St. Victor flourished by offering Spanish language services as more Hispanic families moved into the neighborhood, Navarrete said.
“St. Victor was the largest and most active of the three parishes,” Grenchik said.
Navarrete provided a copy of a 2018 report for the Great Cities Institute at the University of Illinois at
Chicago that showed St. Victor had more parishioners (791) than St. Andrew (371) or Our Lady of Knock (547). St. Victor held four times more baptisms than the other two parishes and far more first communions and confirmations — other Catholic sacraments — than the other parishes.
“It was the leader,” Navarrete said. He said he wished the archdiocese’s consolidation process placed less emphasis on financial considerations, such as the age of buildings and how much money needed to be raised for repairs and improvements.
“St. Victor was a huge driver in terms of revitalizing that neighborhood,” he said. “The ward is still struggling to recover from the housing crisis in 2008.”
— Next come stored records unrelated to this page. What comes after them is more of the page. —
(** * server.js: CORS admission, request pipeline, health reporter and
      fatal-fault handlers of the maternal-survey backend.

    The development follows the order of [server.js]: the allowed-origin
    list and the [corsOptions.origin] callback, the Express application as
    an ordered list of layers, the two route handlers written in the file,
    the server setup and the two [process.on] fault handlers.

    One place of the file is not JavaScript as it stands: the condition of
    the [if] on lines 27-28 opens a parenthesis that is never closed.  It
    is embedded as the sequence of its tokens, with a parser that rejects
    it and an evaluator for the conditions obtained by adding the missing
    parenthesis; everything after it is stated over an arbitrary
    condition. *)

From Stdlib Require Import String Ascii List ZArith Bool.
Import ListNotations.
Open Scope string_scope.
Open Scope Z_scope.

(** ** JavaScript values

    The fragment of JavaScript values the file manipulates: [undefined],
    [null], booleans, numbers, strings, plain objects as ordered lists of
    own properties (property order is insertion order), and error objects
    with their [name] and [message].  [VNum n] is the Number nearest to the
    integer [n]. *)
Module JS.

#[local] Unset Elimination Schemes.
Inductive value : Type :=
| VUndefined
| VNull
| VBool (b : bool)
| VNum (n : Z)
| VStr (s : string)
| VObj (props : list (string * value))
| VError (name message : string).
#[local] Set Elimination Schemes.

(** Evaluation either completes with a value or throws one. *)
Inductive completion (A : Type) : Type :=
| Normal (a : A)
| Throw (e : value).
Arguments Normal {A} a.
Arguments Throw {A} e.

Definition bind {A B} (c : completion A) (k : A -> completion B) : completion B :=
  match c with
  | Normal a => k a
  | Throw e => Throw e
  end.

Fixpoint lookup (k : string) (props : list (string * value)) : option value :=
  match props with
  | [] => None
  | (k', v) :: rest => if String.eqb k k' then Some v else lookup k rest
  end.

(** [new Error(msg)] and [new TypeError(msg)]. *)
Definition Error (msg : string) : value := VError "Error" msg.

Definition TypeError_ (msg : string) : value := VError "TypeError" msg.

(** The [TypeError] raised by a property read on [undefined] or [null]
    (message in V8's wording). *)
Definition TypeError (what : string) (prop : string) : value :=
  TypeError_ ("Cannot read properties of " ++ what ++ " (reading '" ++ prop ++ "')").

(** The read [v.message].  On [undefined] and [null] it throws; the other
    primitives have no such property on their prototypes; an object gives
    its own property or [undefined]; an error object gives its message. *)
Definition message_of (v : value) : completion value :=
  match v with
  | VUndefined => Throw (TypeError "undefined" "message")
  | VNull => Throw (TypeError "null" "message")
  | VBool _ | VNum _ | VStr _ => Normal VUndefined
  | VObj props =>
      match lookup "message" props with
      | Some x => Normal x
      | None => Normal VUndefined
      end
  | VError _ m => Normal (VStr m)
  end.

(** *** Numbers as strings *)

Definition digit (n : Z) : ascii := ascii_of_nat (48 + Z.to_nat n).

Fixpoint digits_fuel (fuel : nat) (n : Z) (acc : string) : string :=
  match fuel with
  | O => acc
  | S f =>
      let acc' := String (digit (n mod 10)) acc in
      if n / 10 =? 0 then acc' else digits_fuel f (n / 10) acc'
  end.

(** All decimal digits of an integer. *)
Definition Z_to_string (n : Z) : string :=
  if n <? 0 then "-" ++ digits_fuel (S (Z.to_nat (Z.log2 (- n)))) (- n) ""
  else digits_fuel (S (Z.to_nat (Z.log2 n))) n "".

(** The double nearest to a non-negative integer (53 significant bits,
    ties to even), as an integer. *)
Definition nearest_double (n : Z) : Z :=
  let b := Z.log2 n in
  if b <=? 52 then n
  else
    let sh := b - 52 in
    let q := Z.shiftr n sh in
    let r := n - Z.shiftl q sh in
    let half := Z.shiftl 1 (sh - 1) in
    let q' := if (half <? r) || ((r =? half) && Z.odd q) then q + 1 else q in
    Z.shiftl q' sh.

Fixpoint zeros (n : nat) : string :=
  match n with
  | O => ""
  | S k => String "0" (zeros k)
  end.

(** The fewest digits [s] (there are [k] of them) such that [s] followed
    by [n - k] zeros still denotes the double [x], which has [nd] digits:
    the shortest decimal that reads back as [x]. *)
Fixpoint shortest (fuel : nat) (k : Z) (x nd : Z) : Z * Z * Z :=
  match fuel with
  | O => (x, nd, nd)
  | S f =>
      if nd <=? k then (x, nd, nd)
      else
        let base := 10 ^ (nd - k) in
        let lo := x / base in
        let hi := lo + 1 in
        let oklo := (10 ^ (k - 1) <=? lo) && (nearest_double (lo * base) =? x) in
        let okhi := nearest_double (hi * base) =? x in
        let up := if hi =? 10 ^ k then (1, 1, nd + 1) else (hi, k, nd) in
        if oklo && okhi then
          (if (x - lo * base <? hi * base - x)
              || ((x - lo * base =? hi * base - x) && Z.even lo)
           then (lo, k, nd) else up)
        else if oklo then (lo, k, nd)
        else if okhi then up
        else shortest f (k + 1) x nd
  end.

(** [Number::toString] for the double nearest to a positive integer: plain
    digits up to 21 of them, exponent form beyond. *)
Definition positive_to_string (n : Z) : string :=
  let x := nearest_double n in
  if 2 ^ 1024 <=? x then "Infinity"
  else
    let nd := Z.of_nat (String.length (Z_to_string x)) in
    let '(s, k, e) := shortest 17 1 x nd in
    let ds := Z_to_string s in
    if e <=? 21 then ds ++ zeros (Z.to_nat (e - k))
    else
      match ds with
      | EmptyString => ds
      | String d EmptyString => String d ("e+" ++ Z_to_string (e - 1))
      | String d rest => String d ("." ++ rest ++ "e+" ++ Z_to_string (e - 1))
      end.

Definition number_to_string (n : Z) : string :=
  if n =? 0 then "0"
  else if n <? 0 then "-" ++ positive_to_string (- n)
  else positive_to_string n.

(** String conversion as performed by a template literal [`${v}`].  A
    plain object goes through [Object.prototype.toString] unless it has an
    own [toString] property, which a value of this fragment cannot make
    callable: the conversion then throws.  An error object goes through
    [Error.prototype.toString]. *)
Definition to_string (v : value) : completion string :=
  match v with
  | VUndefined => Normal "undefined"
  | VNull => Normal "null"
  | VBool true => Normal "true"
  | VBool false => Normal "false"
  | VNum n => Normal (number_to_string n)
  | VStr s => Normal s
  | VObj props =>
      match lookup "toString" props with
      | Some _ => Throw (TypeError_ "Cannot convert object to primitive value")
      | None => Normal "[object Object]"
      end
  | VError name m =>
      Normal (if String.eqb name "" then m
              else if String.eqb m "" then name
              else name ++ ": " ++ m)
  end.

(** Truthiness, as tested by [!v], [a || b] and [if (v)]. *)
Definition truthy (v : value) : bool :=
  match v with
  | VUndefined | VNull => false
  | VBool b => b
  | VNum n => negb (n =? 0)
  | VStr s => negb (String.eqb s "")
  | VObj _ | VError _ _ => true
  end.
(* ===== verification/_CoqProject ===== *)
-Q . S2P
Prelude.v
IO.v
WrappingIntegers.v
ByteStream.v
StreamReassembler.v
Buffer.v
Parser.v
Checksum.v
TCPHeader.v
TCPSegment.v
IPv4.v
Address.v
Adapter.v
Text.v
TCPReceiver.v
Robust.v
TCPSender.v
TCPState.v
TCPConnection.v
AnyPeer.v
System.v
Progress.v
Kernel.v
SimKernel.v
FileDescriptor.v
EventLoop.v
Socket.v
Tun.v
FdAdapter.v
Random.v
Cmdline.v
Tcpdump.v
TCPSpongeSocket.v
Holders.v
SpongeSafe.v
EndToEnd.v
StreamCopy.v
CS144Socket.v
Webget.v
Benchmark.v
Programs.v
Release.v
(** The cleanup runs on the way of an exception. *)
Lemma wp_unwinding {A} (m : io W A) cleanup (Q : A -> W -> Prop) (E : exn -> W -> Prop) w :
  wp m Q (fun e w' => wp cleanup (fun _ w'' => E e w'') E w') w -> wp (unwinding m cleanup) Q E w.
Proof.
  intros HW. apply wp_catch. eapply wp_mono; [exact HW|done|]. intros e w' Hc. apply wp_bind.
  eapply wp_mono; [exact Hc| |done]. intros [] w'' HE. by apply wp_throw.
Qed.

Lemma wp_when c m Q E w : (c = true -> wp m Q E w) -> (c = false -> Q tt w) -> wp (when c m) Q E w.
Proof. intros H1 H2. destruct c; [by apply H1|by apply wp_ret, H2]. Qed.

(** Two facts about one run. *)
Lemma wp_conj {A} (m : io W A) (Q Q' : A -> W -> Prop) (E E' : exn -> W -> Prop) w :
  wp m Q E w -> wp m Q' E' w -> wp m (fun a w' => Q a w' /\ Q' a w') (fun e w' => E e w' /\ E' e w') w.
Proof. unfold wp. by destruct (m w) as [[]?]. Qed.

Lemma wp_result {A} (m : io W A) (Q : A -> W -> Prop) (E : exn -> W -> Prop) w :
  wp m Q E w -> wp m (fun a w' => Q a w' /\ m w = (Ok a, w')) E w.
Proof. unfold wp. by destruct (m w) as [[]?]. Qed.

(** The outcome of a computation whose weakest precondition holds. *)
Lemma wp_run {A} (m : io W A) Q E w :
  wp m Q E w -> (exists a w', m w = (Ok a, w') /\ Q a w') \/ (exists e w', m w = (Throw e, w') /\ E e w').
Proof. unfold wp. destruct (m w) as [[]?]; [left|right|done]; eauto. Qed.
End io.
(* ===== verification/StreamReassembler.v ===== *)
(** * The stream reassembler
    (src/libsponge/stream_reassembler.hh, stream_reassembler.cc)

    Substrings of a byte stream arrive out of order, duplicated and overlapping;
    the reassembler stores them in an ordered set of disjoint segments and moves
    every contiguous prefix to its output stream. *)

From S2P Require Import Prelude ByteStream.

(** ** Definitions *)

(** [struct Segment] with its methods. *)
Record Segment := mkSegment { _idx : Z; _data : bytes }.
Definition seg_length (s : Segment) : Z := #(_data s).
Definition tail_idx (s : Segment) : Z := u64 (_idx s + seg_length s - 1).
Definition seg_less (s seg : Segment) : bool := _idx s <? _idx seg.

Record StreamReassembler := mkReassembler {
  _output : ByteStream;
  _capacity : Z;
  _eof_index : Z;
  _unassembled_bytes : Z;
  _eof : bool;
  _buf : list Segment
}.

Definition make (capacity : Z) : StreamReassembler :=
  mkReassembler (ByteStream.make capacity) capacity 0 0 false [].

Definition stream_out (st : StreamReassembler) : ByteStream := _output st.
Definition unassembled_bytes (st : StreamReassembler) : Z := _unassembled_bytes st.
Definition empty (st : StreamReassembler) : bool :=
  match _buf st with [] => true | _ => false end.
Definition first_unread (st : StreamReassembler) : Z := bytes_read (_output st).
Definition first_unassembled (st : StreamReassembler) : Z := bytes_written (_output st).
Definition first_unacceptable (st : StreamReassembler) : Z :=
  u64 (first_unread st + _capacity st).

(** Updates of one or two fields. *)
Definition set_output (o : ByteStream) (st : StreamReassembler) : StreamReassembler :=
  mkReassembler o (_capacity st) (_eof_index st) (_unassembled_bytes st) (_eof st) (_buf st).
Definition set_eof (i : Z) (st : StreamReassembler) : StreamReassembler :=
  mkReassembler (_output st) (_capacity st) i (_unassembled_bytes st) true (_buf st).
Definition set_buf (n : Z) (b : list Segment) (st : StreamReassembler) : StreamReassembler :=
  mkReassembler (_output st) (_capacity st) (_eof_index st) n (_eof st) b.

(** [std::set<Segment>::insert]: the set is ordered by [operator<], and an
    element equivalent to the new one prevents the insertion. *)
Fixpoint set_insert (s : Segment) (l : list Segment) : list Segment :=
  match l with
  | [] => [s]
  | x :: r =>
      if seg_less s x then s :: l
      else if seg_less x s then x :: set_insert s r
      else l
  end.

(** An iterator of the set is a position in the ordered list. *)
Definition _buf_erase (iter : nat) (st : StreamReassembler) : StreamReassembler :=
  match _buf st !! iter with
  | Some s => set_buf (u64 (_unassembled_bytes st - seg_length s)) (delete iter (_buf st)) st
  | None => st
  end.

Definition _buf_insert (seg : Segment) (st : StreamReassembler) : StreamReassembler :=
  set_buf (u64 (_unassembled_bytes st + seg_length seg)) (set_insert seg (_buf st)) st.

Definition _merge_seg (seg1 seg2 : Segment) : result Segment :=
  let seg1_tail := tail_idx seg1 in
  let seg2_tail := tail_idx seg2 in
  if (_idx seg1 <? _idx seg2) && (seg1_tail <=? seg2_tail) then
    d ← substr (_data seg1) 0 (u64 (_idx seg2 - _idx seg1));
    Ok (mkSegment (_idx seg1) (d ++ _data seg2))
  else if (_idx seg1 >=? _idx seg2) && (seg1_tail >? seg2_tail) then
    d ← substr (_data seg1) (u64 (u64 (_idx seg2 + seg_length seg2) - _idx seg1)) npos;
    Ok (mkSegment (_idx seg2) (_data seg2 ++ d))
  else if (_idx seg1 >=? _idx seg2) && (seg1_tail <=? seg2_tail) then
    Ok (mkSegment (_idx seg2) (_data seg2))
  else Ok seg1.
“It’s very sad,” he said of the decision to close the church.
Representatives of the archdiocese have discussed potential future uses for the property with Calumet City officials, Navarrete said, though there are no definite plans at this time.
Grenchik said it was “disheartening” that the parish was closing despite the efforts of parishioners.
“This is what we feared would happen,” he said. “They need to sell it, but I don’t know that there are any buyers.”
He expressed frustration that parishioners could not attend the final Mass in person. The next few days will feel like hold a funeral for the church, he said.
“The burial is on Thursday, then there are three days of wake after that,” he said.